Telkomsel will be partnering leading mobile phone manufacturer Samsung Electronics to drive up smartphone adoption, and with it data usage, in Indonesia.
The Jakarta Post reported Wednesday Indonesia's largest mobile operator has partnered the South Korean company as part of its plan to develop its device, network and application strategy to boost data traffic on its 3G wireless network. Alistair Johnston, marketing director of Telkomsel, said this can be done by getting more Internet-enabled mobile devices with mobile applications connected to its network, it added.
"Samsung is able to provide 3G devices that can cater to all of Telkomsel's consumer segments," Johnston added in the report.
Telkomsel has more than 121 million subscribers currently, including 52.6 million data plan subscribers. It provides services to 18 million smartphone users, with as many as 2 million of those using Android-powered devices, the report noted.
Ricardo Indra, a Telkomsel spokesperson, told The Jakarta Post: "We seek to acquire 4 million new Android smartphone users who utilize a Samsung [device] on our networks by end of 2013."
In tandem with this development, Telkomsel said it expanded its number of 3G base transceiver station to 13,415 units as of September this year--up 49 percent from the same period last year.
BlackBerry under fire
A separate Tech In Asia report Tuesday noted as part of its partnership, Telkomsel and Samsung will launch a package deal--called "Chat & Share"--for popular third-party chat apps such as WhatsApp, Line, KakaoTalk and ChatOn. This deal would distinguish online messaging costs separate from regular data plans in Indonesia, and it is available only for Samsung Android devices, it noted.

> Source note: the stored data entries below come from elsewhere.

Lemma alloc_and_poke_spec size cap cur r :
  bt_at cap cur (state r) -> 0 < size -> cur + size <= cap -> room (stats r) 1 ->
  exists r', alloc_and_poke tsc size r = Some (tt, r') /\ after_calls 1 cap (cur + size) r r'.
Proof.
  intros Ha Hs Hfit Hroom. destruct (bt_alloc_fits cap cur size (state r) Ha Hs Hfit) as (ptr & s1 & s2 & E1 & E2 & H2).
  destruct (timed_spec tsc (bt_alloc size) r ptr s1 Hroom E1) as (b & E & Hb).
  unfold alloc_and_poke. B_step E. unfold untimed. cbn [state]. rewrite E2. cbn [mbind option_bind].
  eexists. split; [reflexivity|]. split; [cbn [ticks]; lia|]. by split.
Qed.

Lemma for_sizes_spec sizes cap cur r :
  bt_at cap cur (state r) -> Forall (fun n => 0 < n) sizes -> cur + sum sizes <= cap -> room (stats r) (length sizes) ->
  exists r', for_sizes tsc sizes r = Some (tt, r') /\ after_calls (length sizes) cap (cur + sum sizes) r r'.
Proof.
  revert cur r. induction sizes as [|size sizes IH]; intros cur r Ha Hs Hfit Hroom; cbn [for_sizes length].
  - exists r. split; [done|]. split; [lia|]. split; [by eapply recorded_nil|]. cbn. by rewrite Z.add_0_r.
  - inversion Hs as [|?? Hs0 Hs']; subst. cbn [sum foldr] in Hfit. fold (sum sizes) in Hfit.
    assert (Hnn : 0 <= sum sizes) by (clear -Hs'; induction Hs'; cbn; [lia|]; fold (sum l); lia).
    destruct (alloc_and_poke_spec size cap cur r Ha Hs0) as (r1 & E1 & A1); [lia| |].
    { destruct Hroom as (arr & ? & ? & ?). exists arr. cbn [length] in *. split_and!; [done|lia|lia|lia]. }
    B_step E1. pose proof A1 as (T1 & R1 & At1).
    destruct (IH (cur + size) r1 At1 Hs') as (r2 & E2 & A2); [lia| |].
    { eapply recorded_room; [exact R1|]. by rewrite times_length. }
    exists r2. split; [exact E2|]. replace (cur + sum (size :: sizes)) with (cur + size + sum sizes)
      by (cbn [sum foldr]; fold (sum sizes); lia). exact (after_calls_app 1 (length sizes) _ _ _ r r1 r2 A1 A2).
Qed.

(** Without room, a store through NULL. *)
Lemma for_sizes_full sizes cap cur r :
  bt_at cap cur (state r) -> Forall (fun n => 0 < n < 2 ^ 63) sizes -> cap < cur + sum sizes -> cur <= cap ->
  room (stats r) (length sizes) -> for_sizes tsc sizes r = None.
Proof.
  revert cur r. induction sizes as [|size sizes IH]; intros cur r Ha Hs Hfull Hc Hroom; cbn [for_sizes length].
  { cbn in Hfull. lia. }
  inversion Hs as [|?? Hs0 Hs']; subst. cbn [sum foldr] in Hfull. fold (sum sizes) in Hfull.
  assert (Hroom1 : room (stats r) 1).
  { destruct Hroom as (arr & ? & ? & ?). exists arr. cbn [length] in *. split_and!; [done|lia|lia|lia]. }
  destruct (Z.le_gt_cases (cur + size) cap) as [Hfit|Hno].
  - destruct (alloc_and_poke_spec size cap cur r Ha) as (r1 & E1 & T1 & R1 & At1); [lia|done|done|].
    B_step E1. eapply IH; [exact At1|done|lia|done|].
    eapply recorded_room; [exact R1|]. by rewrite times_length.
  - destruct (bt_alloc_full cap cur size (state r) Ha Hs0 Hno) as (ptr & s1 & E1 & E2).
    destruct (timed_spec tsc (bt_alloc size) r ptr s1 Hroom1 E1) as (b & E & _).
    unfold mbind at 1, B_bind at 1. unfold alloc_and_poke. B_step E. unfold untimed. cbn [state]. by rewrite E2.
Qed.

(** The nested loops are one loop over the sizes, repeated. *)
Lemma iterate_for_sizes n sizes r :
  iterate n (for_sizes tsc sizes) r = for_sizes tsc (mjoin (replicate n sizes)) r.
Proof.
  revert r. induction n as [|n IH]; intros r; cbn [iterate replicate mjoin list_join]; [done|].
  rename sizes into l0. assert (Hgo : forall l r,
    (for_sizes tsc l;; iterate n (for_sizes tsc l0)) r = for_sizes tsc (l ++ mjoin (replicate n l0)) r).
  { induction l as [|x l IHl]; intros r'; cbn [for_sizes app]; [apply IH|].
    unfold mbind, B_bind in *. destruct (alloc_and_poke tsc x r') as [[[] r1]|]; [|done]. apply IHl. }
  apply Hgo.
Qed.

Lemma iterate_one n size r : iterate n (alloc_and_poke tsc size) r = for_sizes tsc (replicate n size) r.
Proof.
  revert r. induction n as [|n IH]; intros r; cbn [iterate replicate for_sizes]; [done|].
  unfold mbind, B_bind in *. destruct (alloc_and_poke tsc size r) as [[[] r1]|]; [|done]. apply IH.
Qed.
End LoopFacts.

(** ** The file: lemmas *)

Lemma unpack_encode l rest : Forall is_u64 l -> unpack (length l) (encode_u64s l ++ rest) = Some (l, rest).
Proof.
  unfold encode_u64s. induction 1 as [|v l Hv _ IH]; cbn [unpack map List.concat length app]; [done|].
  rewrite <- app_assoc. rewrite length_app, length_le_encode. rewrite (proj2 (Nat.ltb_ge _ _)) by lia.
  rewrite drop_app_length' by (by rewrite length_le_encode). rewrite IH. cbn [mbind option_bind].
  rewrite take_app_length' by (by rewrite length_le_encode). by rewrite le_decode_encode_64.
Qed.

Lemma encode_u64s_nonempty v l : (0 <? length (encode_u64s (v :: l)))%nat = true.
Proof. apply Nat.ltb_lt. unfold encode_u64s. cbn [map List.concat]. rewrite length_app, length_le_encode. lia. Qed.

(** The collection in the state of [b]: what is recorded. *)
Definition collected (b : bench) : list Z := take (Z.to_nat (tc_cur b)) (default [] (tc_arr b)).

Lemma write_then_parse errno b :
  is_u64 (total_tsc b) -> is_u64 (iter b) -> is_u64 (tc_cur b) -> 0 < tc_cur b <= len (default [] (tc_arr b)) ->
  Forall is_u64 (collected b) ->
  exists file, write_alloc_timing_data_to_file true (fun _ => true) errno b = Some (0, file) /\
               parse_timing_data file = Some (total_tsc b, iter b, collected b).
Proof.
  intros Ht Hi Hc Hcur Harr. unfold write_alloc_timing_data_to_file, lm_write_bytes_to_file. cbn [negb andb].
  rewrite !encode_u64s_nonempty. cbn [Z.eqb negb app]. fold (collected b).
  assert (Hlen : length (collected b) = Z.to_nat (tc_cur b)).
  { unfold collected. rewrite length_take. unfold len in Hcur. lia. }
  destruct (collected b) as [|v l] eqn:El; [cbn in Hlen; lia|].
  rewrite encode_u64s_nonempty. cbn [Z.eqb negb]. eexists. split; [reflexivity|].
  unfold parse_timing_data. rewrite <- app_assoc.
  rewrite (unpack_encode [total_tsc b; iter b] _ (Forall_cons_2 _ _ _ Ht (Forall_cons_2 _ _ _ Hi (Forall_nil_2 _)))). cbn [mbind option_bind].
  rewrite (unpack_encode [tc_cur b] _ (Forall_cons_2 _ _ _ Hc (Forall_nil_2 _))). cbn [mbind option_bind]. change (default 0 (head [tc_cur b])) with (tc_cur b).
  rewrite <- Hlen, <- (app_nil_r (encode_u64s (v :: l))). by rewrite unpack_encode.
Qed.

Lemma times_u64 tsc k n : Forall is_u64 (times tsc k n).
Proof. revert k. induction n as [|n IH]; intros k; cbn; constructor; [apply u64_range|apply IH]. Qed.

Lemma sum_replicate n x : sum (replicate n x) = Z.of_nat n * x.
Proof. induction n as [|n IH]; [done|]. cbn [replicate sum foldr]. fold (sum (replicate n x)). lia. Qed.

Lemma sum_join_replicate n l : sum (mjoin (replicate n l)) = Z.of_nat n * sum l.
Proof. induction n as [|n IH]; [done|]. change (mjoin (replicate (S n) l)) with (l ++ mjoin (replicate n l)). rewrite sum_app, IH. lia. Qed.

Lemma length_join_replicate {A} n (l : list A) : length (mjoin (replicate n l)) = (n * length l)%nat.
Proof. induction n as [|n IH]; [done|]. change (mjoin (replicate (S n) l)) with (l ++ mjoin (replicate n l)). rewrite length_app, IH. lia. Qed.

Lemma Forall_join_replicate {A} (P : A -> Prop) n l : Forall P l -> Forall P (mjoin (replicate n l)).
Proof. intros H. induction n as [|n IH]; [constructor|]. change (mjoin (replicate (S n) l)) with (l ++ mjoin (replicate n l)). by apply Forall_app_2. Qed.

Section RunFacts.
Context {S : Type} `{BenchTarget S}.
Variable tsc : nat -> Z.
Variable errno : Z.

(** What both tests do once the array is there: the calls [ns], the release and
    the file. *)
Lemma recorded_run ns arr cap r :
  bt_at cap 0 (state r) -> Forall (fun n => 0 < n) ns -> sum ns <= cap -> (0 < length ns)%nat ->
  Z.of_nat (length ns) <= len arr < 2 ^ 64 -> counters_ok (stats r) ->
  let ts := times tsc (ticks r) (length ns) in
  let b0 := init_alloc_tcoll (Z.of_nat (length ns)) (Some arr) (stats r) in
  exists r1 file r',
    for_sizes tsc ns (mkRunning b0 (ticks r) (state r)) = Some (tt, r1) /\
    (untimed bt_free;; write_data_to_file true (fun _ => true) errno) r1 = Some ((0, file), r') /\
    parse_timing_data file = Some (u64 (total_tsc (stats r) + sum ts), u64 (iter (stats r) + len ts), ts) /\
    bt_at cap 0 (state r') /\ ticks r' = (ticks r + 2 * length ns)%nat /\ counters_ok (stats r') /\
    total_tsc (stats r') = u64 (total_tsc (stats r) + sum ts) /\ iter (stats r') = u64 (iter (stats r) + len ts) /\
    exists arr', tc_arr (stats r') = Some arr' /\ length arr' = length arr.
Proof.
  intros Hat Hpos Hfit Hn Harr Hok ts b0.
  destruct (for_sizes_spec tsc ns cap 0 (mkRunning b0 (ticks r) (state r))) as (r1 & E1 & T1 & R1 & At1);
    [done|done|lia| |].
  { exists arr. cbn. split_and!; [done|lia|lia|lia]. }
  destruct (bt_free_all _ _ _ At1) as (s2 & E2 & At2). cbn [ticks stats] in T1, R1. fold ts in R1.
  assert (Hlen : len ts = Z.of_nat (length ns)) by (unfold len, ts; by rewrite times_length).
  destruct R1 as [Rt Ri Ro _ Ru (a & a' & Ea & Ea' & La & Ka)].
  cbn [b0 init_alloc_tcoll total_tsc iter tc_cur tc_arr] in Rt, Ri, Ro, Ru, Ea, Ka. injection Ea as <-.
  destruct (Ro Hok) as [Ho1 Ho2]. unfold is_u64 in Ho1, Ho2. rewrite u64_small in Rt, Ri by done.
  change (take (Z.to_nat 0) arr) with (@nil Z) in Ka. cbn [app] in Ka. rewrite Z.add_0_l in Ru.
  destruct (write_then_parse errno (stats r1)) as (file & Ef & Pf); [done|done| | | |].
  - rewrite Ru. unfold is_u64. lia.
  - rewrite Ea', Ru. change (default [] (Some a')) with a'. unfold len in Harr, Hlen |- *. rewrite La. lia.
  - unfold collected. rewrite Ea'. change (default [] (Some a')) with a'. rewrite Ka. apply times_u64.
  - exists r1, file, (mkRunning (stats r1) (ticks r1) s2). split; [exact E1|]. split.
    { unfold untimed, mbind, B_bind. rewrite E2. cbn [mbind option_bind]. unfold write_data_to_file. cbn [stats].
      by rewrite Ef. }
    unfold collected in Pf. rewrite Ea' in Pf. change (default [] (Some a')) with a' in Pf. rewrite Ka, Rt, Ri in Pf.
    cbn [stats state ticks]. split_and!; [exact Pf|done|done|by split|done|done|by exists a'].
Qed.
End RunFacts.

The Chat & Share deal, which is similar to the BlackBerry Lifestyle package Telkomsel offers, will be priced at IDR 20,000 (US$2) per month. The BlackBerry package costs over two times more at IDR 45,000 (US$4.70) for the first month of usage and IDR 60,000 (US$6.20) subsequently, it pointed out.
This latest offering will not help Research In Motion (RIM) regain its leadership position in Indonesia, formerly a stronghold for the Canadian smartphone maker.
Research firm IDC in September reported that RIM has lost its dominance in Indonesia in terms of operating system market share, with Google's Android replacing it at the top with 52 percent in the second quarter of 2012.